--- TASK ITEM ---
In the entries below, the lines from the one with "(** [write_reliable] appends" through the one with "eqn:Hl; cycle 1." are to be copied exactly; both ends count.

(Stored data)
☆ ☆ ☆

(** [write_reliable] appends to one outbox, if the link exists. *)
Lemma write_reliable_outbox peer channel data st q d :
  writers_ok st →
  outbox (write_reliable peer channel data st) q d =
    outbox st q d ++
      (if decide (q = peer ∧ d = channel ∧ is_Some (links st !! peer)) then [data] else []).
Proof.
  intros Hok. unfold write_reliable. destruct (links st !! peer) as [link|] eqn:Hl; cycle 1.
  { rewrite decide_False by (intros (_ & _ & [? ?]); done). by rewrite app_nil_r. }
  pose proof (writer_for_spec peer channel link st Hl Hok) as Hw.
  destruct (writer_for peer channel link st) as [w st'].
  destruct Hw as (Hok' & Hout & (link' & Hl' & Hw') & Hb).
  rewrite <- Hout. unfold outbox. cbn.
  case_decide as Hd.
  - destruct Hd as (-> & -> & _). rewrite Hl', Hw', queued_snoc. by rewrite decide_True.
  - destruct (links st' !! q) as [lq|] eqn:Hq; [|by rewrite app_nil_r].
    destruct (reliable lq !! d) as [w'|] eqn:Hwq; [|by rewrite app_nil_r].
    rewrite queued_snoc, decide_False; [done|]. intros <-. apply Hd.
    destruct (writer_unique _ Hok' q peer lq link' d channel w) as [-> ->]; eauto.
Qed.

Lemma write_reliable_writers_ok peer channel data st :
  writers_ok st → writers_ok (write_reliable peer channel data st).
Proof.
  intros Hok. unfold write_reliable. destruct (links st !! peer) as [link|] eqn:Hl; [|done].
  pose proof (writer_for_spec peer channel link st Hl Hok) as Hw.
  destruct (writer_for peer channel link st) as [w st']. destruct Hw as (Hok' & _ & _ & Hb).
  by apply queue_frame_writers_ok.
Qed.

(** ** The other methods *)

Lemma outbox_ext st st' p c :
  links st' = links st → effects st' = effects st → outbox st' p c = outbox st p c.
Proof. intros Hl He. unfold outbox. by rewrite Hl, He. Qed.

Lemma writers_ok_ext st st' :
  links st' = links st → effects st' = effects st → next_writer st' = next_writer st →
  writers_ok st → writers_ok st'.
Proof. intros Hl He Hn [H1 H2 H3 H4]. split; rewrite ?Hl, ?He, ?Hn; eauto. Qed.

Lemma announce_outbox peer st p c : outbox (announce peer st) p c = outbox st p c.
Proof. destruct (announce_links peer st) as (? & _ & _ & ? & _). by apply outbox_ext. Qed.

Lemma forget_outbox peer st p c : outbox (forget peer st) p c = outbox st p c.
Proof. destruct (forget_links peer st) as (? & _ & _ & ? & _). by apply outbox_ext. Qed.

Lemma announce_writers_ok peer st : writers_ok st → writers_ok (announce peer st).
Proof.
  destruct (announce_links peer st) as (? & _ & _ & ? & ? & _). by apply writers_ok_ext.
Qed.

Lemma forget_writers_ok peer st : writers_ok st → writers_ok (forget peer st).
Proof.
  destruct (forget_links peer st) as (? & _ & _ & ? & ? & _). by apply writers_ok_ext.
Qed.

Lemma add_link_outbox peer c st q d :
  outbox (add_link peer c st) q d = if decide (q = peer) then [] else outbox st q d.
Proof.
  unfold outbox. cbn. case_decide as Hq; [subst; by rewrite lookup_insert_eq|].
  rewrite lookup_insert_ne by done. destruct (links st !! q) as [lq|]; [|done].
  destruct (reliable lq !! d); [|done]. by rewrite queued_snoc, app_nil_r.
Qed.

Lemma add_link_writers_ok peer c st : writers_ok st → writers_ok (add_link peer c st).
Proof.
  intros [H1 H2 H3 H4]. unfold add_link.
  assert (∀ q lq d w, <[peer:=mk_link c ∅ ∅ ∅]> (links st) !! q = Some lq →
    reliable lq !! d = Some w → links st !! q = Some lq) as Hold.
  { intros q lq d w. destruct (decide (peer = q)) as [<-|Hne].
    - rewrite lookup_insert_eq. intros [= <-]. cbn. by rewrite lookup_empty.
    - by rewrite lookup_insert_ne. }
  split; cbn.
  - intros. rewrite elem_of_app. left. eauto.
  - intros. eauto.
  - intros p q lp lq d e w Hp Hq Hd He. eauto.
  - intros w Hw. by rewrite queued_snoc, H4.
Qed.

☆ ☆ ☆

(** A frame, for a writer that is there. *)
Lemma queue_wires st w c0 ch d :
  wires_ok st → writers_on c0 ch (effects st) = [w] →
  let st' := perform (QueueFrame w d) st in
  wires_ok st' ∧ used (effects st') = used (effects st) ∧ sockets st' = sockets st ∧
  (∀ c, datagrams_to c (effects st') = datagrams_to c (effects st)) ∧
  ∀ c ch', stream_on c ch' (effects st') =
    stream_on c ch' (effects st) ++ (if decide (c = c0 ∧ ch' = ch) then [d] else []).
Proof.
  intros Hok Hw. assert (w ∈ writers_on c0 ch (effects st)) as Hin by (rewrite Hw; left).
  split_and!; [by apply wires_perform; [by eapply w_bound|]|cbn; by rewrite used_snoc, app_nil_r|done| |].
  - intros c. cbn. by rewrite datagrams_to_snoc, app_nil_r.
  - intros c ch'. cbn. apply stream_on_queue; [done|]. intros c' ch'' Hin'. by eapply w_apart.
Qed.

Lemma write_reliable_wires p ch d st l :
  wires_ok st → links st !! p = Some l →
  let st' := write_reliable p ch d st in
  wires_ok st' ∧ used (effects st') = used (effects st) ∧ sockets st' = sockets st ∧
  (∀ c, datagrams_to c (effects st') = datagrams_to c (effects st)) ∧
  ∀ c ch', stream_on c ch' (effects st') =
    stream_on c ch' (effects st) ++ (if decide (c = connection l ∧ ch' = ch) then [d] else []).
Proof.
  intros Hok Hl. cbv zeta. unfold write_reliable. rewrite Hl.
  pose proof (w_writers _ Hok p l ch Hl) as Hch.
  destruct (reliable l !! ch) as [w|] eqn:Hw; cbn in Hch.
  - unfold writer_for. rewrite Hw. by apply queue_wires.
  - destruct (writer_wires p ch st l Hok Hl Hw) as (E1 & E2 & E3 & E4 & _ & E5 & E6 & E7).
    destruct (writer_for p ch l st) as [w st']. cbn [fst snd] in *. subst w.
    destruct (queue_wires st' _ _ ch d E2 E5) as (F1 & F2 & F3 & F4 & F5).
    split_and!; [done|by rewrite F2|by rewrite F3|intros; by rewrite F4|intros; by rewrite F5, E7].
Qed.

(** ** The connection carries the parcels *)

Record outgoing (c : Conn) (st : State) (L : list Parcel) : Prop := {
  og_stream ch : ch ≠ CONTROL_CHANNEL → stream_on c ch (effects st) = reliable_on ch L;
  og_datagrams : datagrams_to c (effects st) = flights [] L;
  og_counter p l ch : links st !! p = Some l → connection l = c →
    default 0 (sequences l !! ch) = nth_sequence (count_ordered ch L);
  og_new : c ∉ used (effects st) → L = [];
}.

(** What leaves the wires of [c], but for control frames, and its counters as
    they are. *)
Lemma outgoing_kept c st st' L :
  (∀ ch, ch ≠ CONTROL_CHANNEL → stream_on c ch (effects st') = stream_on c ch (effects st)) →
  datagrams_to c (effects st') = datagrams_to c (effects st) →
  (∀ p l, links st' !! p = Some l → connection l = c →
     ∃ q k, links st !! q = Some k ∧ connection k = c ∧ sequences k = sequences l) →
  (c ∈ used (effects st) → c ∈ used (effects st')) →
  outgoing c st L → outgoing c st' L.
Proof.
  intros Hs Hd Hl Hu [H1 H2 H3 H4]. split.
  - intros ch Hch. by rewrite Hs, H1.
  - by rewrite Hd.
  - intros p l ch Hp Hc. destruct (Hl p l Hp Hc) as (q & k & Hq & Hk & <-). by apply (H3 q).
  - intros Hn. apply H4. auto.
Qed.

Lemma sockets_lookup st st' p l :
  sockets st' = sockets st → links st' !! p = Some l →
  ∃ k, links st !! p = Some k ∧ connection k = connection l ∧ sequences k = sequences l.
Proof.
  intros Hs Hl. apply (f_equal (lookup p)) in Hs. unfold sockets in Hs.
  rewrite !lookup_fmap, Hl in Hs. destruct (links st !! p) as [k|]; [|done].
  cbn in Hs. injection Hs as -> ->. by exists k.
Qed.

☆ ☆ ☆

--- TASK SOLUTION ---
(** [write_reliable] appends to one outbox, if the link exists. *)
Lemma write_reliable_outbox peer channel data st q d :
  writers_ok st →
  outbox (write_reliable peer channel data st) q d =
    outbox st q d ++
      (if decide (q = peer ∧ d = channel ∧ is_Some (links st !! peer)) then [data] else []).
Proof.
  intros Hok. unfold write_reliable. destruct (links st !! peer) as [link|] eqn:Hl; cycle 1.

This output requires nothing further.